To me these are reasonable schedules
Glad you made it, by the way.
coberst
02-08-2008, 04:29 PM
The point of the question was to accentuate the importance of categorization.
It appears to me that some people categorize this question based upon theology while other people categorize based upon science while other people categorize based upon other factors. Because categories are so very important this inconsistence represents a serious problem. This problem of categorization is one of the principal considerations of the new paradigm of cognitive science as elucidated by Lakoff.
Inviolable
02-08-2008, 06:18 PM
The point of the question was to accentuate the importance of categorization.
It appears to me that some people categorize this question based upon theology while other people categorize based upon science while other people categorize based upon other factors. Because categories are so very important this inconsistence represents a serious problem. This problem of categorization is one of the principal considerations of the new paradigm of cognitive science as elucidated by Lakoff.
I seen someone in favor of abortion ask a simple question once that helped put peoples perspective in perspective. I don't agree with abortion personally, but it's not my body and not my business.
Heres the question.
If you were in a fertility clinic and a fire broke out and you had a choice of saving a baby or 40 infertile embryos, which would you pick?
Phyrex
02-09-2008, 01:24 AM
You know, in Korea your age starts from the moment of conception.

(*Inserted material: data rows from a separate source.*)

(** * fastapi-limiter: the store-side counter scripts and their callers

    A shallow embedding of [fastapi_limiter/__init__.py] and
    [fastapi_limiter/depends.py].

    The counters live in a Redis database.  The two Lua scripts of the
    package ([FastAPILimiter.lua_script] and [_refund_script]) are embedded
    as pure functions on that database; Redis runs a script as one
    indivisible command, which is why one script execution is one function
    application here.  The Python callers ([RateLimiter.__call__],
    [WebSocketRateLimiter.__call__], [refund_rate_limit_for_request]) are
    embedded in a small state-and-exception monad over the process and the
    store it talks to.  [mark_request_ignored] is [refund_rate_limit_for_request]
    followed by calls into limiters of a class the package does not
    define; it is not embedded. *)

From Stdlib Require Import ZArith String Ascii List Bool Lia.
From stdpp Require Import gmap strings list fin_maps pretty.

Local Open Scope Z_scope.
Local Open Scope string_scope.

(** ** The store *)

(** A key of the database holds an integer and, optionally, the absolute
    time (in milliseconds) at which it expires.  Counts stay far below
    2^53, so Lua's numbers and Redis's 64-bit integers are both plain
    integers here. *)
Record entry := Entry { value : Z; expire_at : option Z }.

(** What a script execution answers: an integer, or the error of a
    command the store rejected, which ends the script. *)
Inductive reply :=
| IntegerReply (n : Z)
| ErrorReply.

Module Redis.

(** A key whose deadline has passed is gone for every command; at the
    deadline itself it is still there, with a time-to-live of 0. *)
Definition live (now : Z) (e : entry) : bool :=
  match expire_at e with
  | None => true
  | Some deadline => bool_decide (now <= deadline)
  end.

Definition find (now : Z) (db : gmap string entry) (key : string) : option entry :=
  match db !! key with
  | Some e => if live now e then Some e else None
  | None => None
  end.

(** [GET key]: the value, or nil (here [None]) when the key is absent. *)
Definition GET (now : Z) (db : gmap string entry) (key : string) : option Z :=
  value <$> find now db key.

(** [SET key v PX ms]: overwrite the value and restart the expiry.  The
    store rejects an expiry that is not positive ("invalid expire
    time"): [None] is that rejection, and nothing is written.  Arguments
    are taken inside the 64-bit range of the store protocol. *)
Definition SET_PX (now : Z) (db : gmap string entry) (key : string) (v ms : Z)
  : option (gmap string entry) :=
  if bool_decide (0 < ms) then Some (<[key := Entry v (Some (now + ms))]> db)
  else None.

(** [INCR key] and [DECR key] keep the expiry of an existing key; on an
    absent key they start from 0 and create a key without expiry. *)
Definition INCR (now : Z) (db : gmap string entry) (key : string) : gmap string entry :=
  match find now db key with
  | Some e => <[key := Entry (value e + 1) (expire_at e)]> db
  | None => <[key := Entry 1 None]> db
  end.

Definition DECR (now : Z) (db : gmap string entry) (key : string) : gmap string entry :=
  match find now db key with
  | Some e => <[key := Entry (value e - 1) (expire_at e)]> db
  | None => <[key := Entry (-1) None]> db
  end.

(** [PTTL key]: remaining milliseconds, -1 for a key without expiry, -2
    for an absent key. *)
Definition PTTL (now : Z) (db : gmap string entry) (key : string) : Z :=
  match find now db key with
  | Some e => match expire_at e with
              | Some deadline => deadline - now
              | None => -1
              end
  | None => -2
  end.

End Redis.

(** ** The two scripts *)

(** [FastAPILimiter.lua_script], with [KEYS[1]], [tonumber(ARGV[1])] and
    [ARGV[2]] as arguments.  The result is what the script answers and
    the database it leaves.  [redis.call] raises when the store rejects a
    command: the script ends there with an error reply. *)
Definition lua_script (now : Z) (db : gmap string entry)
    (KEYS1 : string) (ARGV1 ARGV2 : Z) : reply * gmap string entry :=
  let key := KEYS1 in
  let limit := ARGV1 in
  let expire_time := ARGV2 in
  let current := default 0 (Redis.GET now db key) in
  if bool_decide (current > 0) then
    if bool_decide (current + 1 > limit) then
      (IntegerReply (Redis.PTTL now db key), db)
    else
      (IntegerReply 0, Redis.INCR now db key)
  else
    match Redis.SET_PX now db key 1 expire_time with
    | Some db' => (IntegerReply 0, db')
    | None => (ErrorReply, db)
    end.

(** [_refund_script]. *)
Definition _refund_script (now : Z) (db : gmap string entry) (KEYS1 : string)
    : Z * gmap string entry :=
  let key := KEYS1 in
  let current := default 0 (Redis.GET now db key) in
  (current, if bool_decide (current > 0) then Redis.DECR now db key else db).

(** The count a caller observes at [key]: absent reads as 0. *)
Definition count_of (now : Z) (db : gmap string entry) (key : string) : Z :=
  default 0 (Redis.GET now db key).

(** Sequential executions of the counter script on one key, one per listed
    time. *)
Fixpoint run_checks (db : gmap string entry) (key : string) (limit window : Z)
    (times : list Z) : list reply * gmap string entry :=
  match times with
  | [] => ([], db)
  | t :: ts =>
      let '(r, db1) := lua_script t db key limit window in
      let '(rs, db2) := run_checks db1 key limit window ts in
      (r :: rs, db2)
  end.

(** Store operations, for statements about arbitrary interleavings. *)
Inductive store_op :=
| CheckAndCharge (limit window : Z)
| Refund.

Definition run_op (now : Z) (db : gmap string entry) (key : string) (o : store_op)
    : reply * gmap string entry :=
  match o with
  | CheckAndCharge limit window => lua_script now db key limit window
  | Refund => (IntegerReply (fst (_refund_script now db key)),
               snd (_refund_script now db key))
  end.

(** A schedule is a list of (time, key, operation). *)
Fixpoint run_ops (db : gmap string entry) (sched : list (Z * string * store_op))
    : gmap string entry :=
  match sched with
  | [] => db
  | (now, key, o) :: rest => run_ops (snd (run_op now db key o)) rest
  end.

Definition counts_nonneg (db : gmap string entry) : Prop :=
  ∀ k e, db !! k = Some e → 0 <= value e.

(** The return values of a schedule, in order. *)
Fixpoint run_ops_results (db : gmap string entry) (sched : list (Z * string * store_op))
    : list reply :=
  match sched with
  | [] => []
  | (now, key, o) :: rest =>
      let '(r, db') := run_op now db key o in
      r :: run_ops_results db' rest
  end.

(** Time only moves forward along a schedule. *)
Fixpoint forward (now : Z) (sched : list (Z * string * store_op)) : Prop :=
  match sched with
  | [] => True
  | (t, _, _) :: rest => now <= t ∧ forward t rest
  end.

(** A slot that reads as count 0: no record, an expired record, or a
    record holding 0. *)
Definition reads_zero (now : Z) (slot : option entry) : Prop :=
  match slot with
  | None => True
  | Some e => value e = 0 ∨ Redis.live now e = false
  end.

(** Two databases that differ only in how their empty counters are
    represented. *)
Definition same_counts (now : Z) (db1 db2 : gmap string entry) : Prop :=
  ∀ k, db1 !! k = db2 !! k ∨ (reads_zero now (db1 !! k) ∧ reads_zero now (db2 !! k)).

(** ** The process and its store client *)

(** The store addresses a loaded script by the hash of its text; the two
    scripts of the package have two distinct hashes, so a hash is modelled
    by the script it names. *)
Inductive script := LimiterScript | RefundScript.

Global Instance script_eq_dec : EqDecision script.
Proof. solve_decision. Defined.

(** What can happen to one round trip to the store: it is served, the
    store cannot be reached (or the command fails), or the store has lost
    its script cache since the previous command. *)
Inductive fault := Reachable | Unreachable | ScriptFlush.

Inductive event :=
| ScriptLoad (sc : script)
| EvalSha (sha : option script) (key : string) (argv : list Z).

Inductive exn :=
| NoScriptError
| RedisError
| ResponseError
| HTTPException (status_code : Z) (detail : string) (headers : list (string * string))
| Exception (message : string)
| AttributeError
| TypeError.

(** The process and the store.  [clock] is the time the store reads when
    a command arrives; it moves with [elapse] only, so calls composed
    with no [elapse] in between reach the store within one millisecond. *)
Record World := {
  db : gmap string entry;
  script_cache : list script;
  clock : Z;
  faults : list fault;
  log : list event;
  lua_sha : option script;
  _refund_script_sha : option script
}.

Inductive result (A : Type) :=
| Return (a : A)
| Raise (e : exn).
Arguments Return {A} a.
Arguments Raise {A} e.

Definition M (A : Type) : Type := World → result A * World.

Definition ret {A} (a : A) : M A := λ w, (Return a, w).

Definition raise {A} (e : exn) : M A := λ w, (Raise e, w).

Definition bind {A B} (m : M A) (k : A → M B) : M B :=
  λ w, match m w with
       | (Return a, w') => k a w'
       | (Raise e, w') => (Raise e, w')
       end.

Notation "x <~ m ;; k" := (bind m (λ x, k))
  (at level 100, m at next level, right associativity).
Notation "m ;;; k" := (bind m (λ _, k))
  (at level 100, right associativity).

(** [try: m  except e if catches e: handler]. *)
Definition try_except {A} (m : M A) (catches : exn → bool) (handler : M A) : M A :=
  λ w, match m w with
       | (Raise e, w') => if catches e then handler w' else (Raise e, w')
       | r => r
       end.

Definition is_NoScriptError (e : exn) : bool :=
  match e with NoScriptError => true | _ => false end.

Definition anything (e : exn) : bool := true.

Definition is_HTTPException (e : exn) : bool :=
  match e with HTTPException _ _ _ => true | _ => false end.

Definition record (ev : event) : M unit :=
  λ w, (Return tt,
        {| db := db w; script_cache := script_cache w; clock := clock w;
           faults := faults w; log := log w ++ [ev];
           lua_sha := lua_sha w; _refund_script_sha := _refund_script_sha w |}).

You automatically get a year tacked on to your age to account for gestation. I always find that pretty interesting. Just a little tid bit to throw in there.
As for a personal opinion on abortion, I think that it should only be legal if the woman is in danger, or if she was a rape and/or incest victim.
coberst
02-09-2008, 08:17 AM
Cognitive science has introduced a new way of viewing the world and our self by declaring a new paradigm which I call the embodied mind. The primary focus is upon the fact that there is no mind/body duality but that there is indeed an integrated mind and body. The mind and body are as integrated as is the heart and the body.

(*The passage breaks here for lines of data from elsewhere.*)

Lemma keyed_value_read_back_witness :
  get_string (parse (spell (keyed true (cstr "k") (cstr "a=b"))) false
                empty_options) (cstr "k")
  = Some (cstr "a=b") /\
  get_string (parse (spell (keyed_quoted false (cstr "k") (cstr "a  -b")))
                true empty_options) (cstr "k")
  = Some (cstr "a  -b") /\
  get_string (parse (dashes true ++ cstr "k" ++ EQUAL :: cstr "two words")
                true empty_options) (cstr "k")
  = Some (cstr "two words").
Proof.
  destruct keyed_value_read_back as (H1 & H2 & H3).
  split; [|split].
  - apply H1; [reflexivity | reflexivity|].
    apply Nat.ltb_lt. vm_compute. reflexivity.
  - apply H2; [reflexivity | reflexivity|].
    apply Nat.ltb_lt. vm_compute. reflexivity.
  - apply H3; [reflexivity | reflexivity|].
    apply Nat.ltb_lt. vm_compute. reflexivity.
Defined.

(** ** A quote left open *)

Lemma scan_open_quote (s : list ascii) (single_value : bool) (c ts : nat)
    (o : options) (q rest : list ascii) :
  drop c s = QUOTE :: q ++ rest -> valid_quoted q = true ->
  scan (S (length q)) s single_value c (mk_frame parse_state.none ts [] o)
  = mk_frame parse_state.quoted_value c [] o /\
  view s (c + 1) (c + 1 + length q) = q /\
  drop (c + 1 + length q) s = rest.
Proof.
  intros Hs Hq.
  rewrite scan_S, step_none_quote by now apply (deref_head s _ _ _ Hs).
  apply drop_next in Hs.
  rewrite (scan_quoted_body s single_value (c + 1) c [] o q rest)
    by assumption.
  split; [reflexivity|]. split; [now apply (view_head s q rest)|].
  now apply drop_behind in Hs.
Qed.

Lemma scan_open_keyed_quote (s : list ascii) (single_value : bool)
    (c ts : nat) (o : options) (long : bool) (k q rest : list ascii) :
  drop c s = dashes long ++ k ++ EQUAL :: QUOTE :: q ++ rest ->
  valid_key k = true -> valid_quoted q = true ->
  let t' := c + (length (dashes long) + length k) + 1 in
  scan ((length (dashes long) + length k) + S (S (length q))) s single_value
    c (mk_frame parse_state.none ts [] o)
  = mk_frame parse_state.quoted_value t' k o /\
  view s (t' + 1) (t' + 1 + length q) = q /\
  drop (t' + 1 + length q) s = rest.
Proof.
  intros Hs Hk Hq. cbv zeta.
  destruct (scan_key s single_value c ts o long k _ Hs Hk)
    as (Hlt & Hrest & Hview & Hscan).
  rewrite scan_add, Hscan.
  rewrite scan_S, step_key_equal by now apply (deref_head s _ _ _ Hrest).
  rewrite Hview. apply drop_next in Hrest.
  rewrite scan_S, step_value_quote by now apply (deref_head s _ _ _ Hrest).
  apply drop_next in Hrest.
  rewrite (scan_quoted_body s single_value _ _ k o q rest) by assumption.
  split; [reflexivity|]. split; [now apply (view_head s q rest)|].
  now apply drop_behind in Hrest.
Qed.

Lemma flush_open_quote (s : list ascii) (single_value : bool) (c ts : nat)
    (k q : list ascii) (o : options) :
  drop c s = [] -> view s (ts + 1) c = q ->
  self (flush s c
          (step s single_value c (mk_frame parse_state.quoted_value ts k o)))
  = if nonempty k
    then {| a := a o; opts := <[k := q]> (opts o) |}
    else {| a := a o ++ [q]; opts := opts o |}.
Proof.
  intros Hs Hv.
  assert (Hc : deref s c = NUL).
  { rewrite <- (Nat.add_0_r c). now rewrite (deref_from s _ c 0 Hs). }
  rewrite step_quoted_idle by now rewrite Hc.
  unfold flush. simpl. rewrite Hv. now destruct (nonempty k).
Qed.

(** X12: within the scan bound a quote that is never closed is closed by
    the end of the input. In either mode, an input shorter than
    [max_length] = 4096 characters that ends inside a quoted value stores
    the text behind the opening quote, be it empty: as a positional
    argument when the input is the opening quote and the text, as the
    value of the key when the input is a well-formed key, the equal sign,
    the opening quote and the text. *)
Theorem open_quote_flushed :
  (forall (single_value : bool) (q : list ascii) (o : options),
     valid_quoted q = true -> length (QUOTE :: q) < max_length ->
     parse (QUOTE :: q) single_value o
     = {| a := a o ++ [q]; opts := opts o |}) /\
  (forall (single_value long : bool) (k q : list ascii) (o : options),
     valid_key k = true -> valid_quoted q = true ->
     length (dashes long ++ k ++ EQUAL :: QUOTE :: q) < max_length ->
     parse (dashes long ++ k ++ EQUAL :: QUOTE :: q) single_value o
     = {| a := a o; opts := <[k := q]> (opts o) |}).
Proof.
  assert (Hqe : forall q, valid_quoted q = true ->
                          Forall (fun ch => is_eol ch = false) q).
  { intros q. apply forallb_not_eol. intros ch Hch.
    now apply quoted_char_true in Hch. }
  split.
  - intros single_value q o Hq Hb. unfold parse.
    rewrite parse_upto_terminated;
      [|constructor; [reflexivity | now apply Hqe] | assumption].
    assert (Hs : drop 0 (QUOTE :: q) = QUOTE :: q ++ [])
      by now rewrite app_nil_r.
    destruct (scan_open_quote _ single_value 0 0 o q [] Hs Hq)
      as (Hscan & Hview & Hend).
    unfold entry. simpl length. rewrite Hscan.
    rewrite (flush_open_quote _ single_value (S (length q)) 0 [] q o);
      [reflexivity | exact Hend | exact Hview].
  - intros single_value long k q o Hk Hq Hb. unfold parse.
    rewrite parse_upto_terminated;
      [|apply keyed_text_not_eol;
        [assumption | constructor; [reflexivity | now apply Hqe]]
       |assumption].
    remember (dashes long ++ k ++ EQUAL :: QUOTE :: q) as s eqn:Es.
    assert (Hs : drop 0 s = dashes long ++ k ++ EQUAL :: QUOTE :: q ++ [])
      by (rewrite Es, app_nil_r; apply drop_0).
    destruct (scan_open_keyed_quote s single_value 0 0 o long k q [] Hs Hk Hq)
      as (Hscan & Hview & Hend).
    assert (Hlen : length s
                   = (length (dashes long) + length k) + S (S (length q)))
      by (rewrite Es, !length_app; simpl; lia).
    unfold entry. rewrite Hlen, Hscan.
    rewrite (flush_open_quote s single_value _ _ k q o).
    + now rewrite (valid_key_nonempty k Hk).
    + etransitivity; [|exact Hend]. f_equal. lia.
    + etransitivity; [|exact Hview]. f_equal; lia.
Qed.

Lemma open_quote_flushed_witness :
  parse (QUOTE :: cstr "never closed") false empty_options
  = {| a := [cstr "never closed"]; opts := ∅ |} /\
  parse [QUOTE] true empty_options = {| a := [[]]; opts := ∅ |} /\
  get_string
    (parse (dashes true ++ cstr "k" ++ EQUAL :: QUOTE :: cstr "a b") false
       empty_options) (cstr "k")
  = Some (cstr "a b").
Proof.
  destruct open_quote_flushed as [H1 H2].
  split; [|split].
  - apply (H1 false (cstr "never closed") empty_options); [reflexivity|].
    apply Nat.ltb_lt. vm_compute. reflexivity.
  - apply (H1 true [] empty_options); [reflexivity|].
    apply Nat.ltb_lt. vm_compute. reflexivity.
  - rewrite (H2 false true (cstr "k") (cstr "a b") empty_options);
      [vm_compute; reflexivity | reflexivity | reflexivity|].
    apply Nat.ltb_lt. vm_compute. reflexivity.
Defined.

The human thought process is dominated by the characteristic of our integrated body. The sensorimotor neural network is an integral part of our mind. The neural network that makes movement and perception possible is the same network that processes our thinking.
The unconscious categories that guide our human response to the world are constructed in the same way as are the categories that make it possible of other animals to survive in the world. We form categories both consciously and unconsciously.
Why do we feel that both our consciously created and unconsciously created categories fit the world?
Our consciously formed concepts fit the world, more or less, because we consciously examine the world with our senses and our reason and classify that world into these concepts we call categories.
Our unconsciously formed categories are a different matter. Our unconsciously formed categories fit our world because these basic-level categories “have evolved to form at least one important class of categories that optimally fit our bodily experiences of entities and certain extremely important differences in the natural environment”.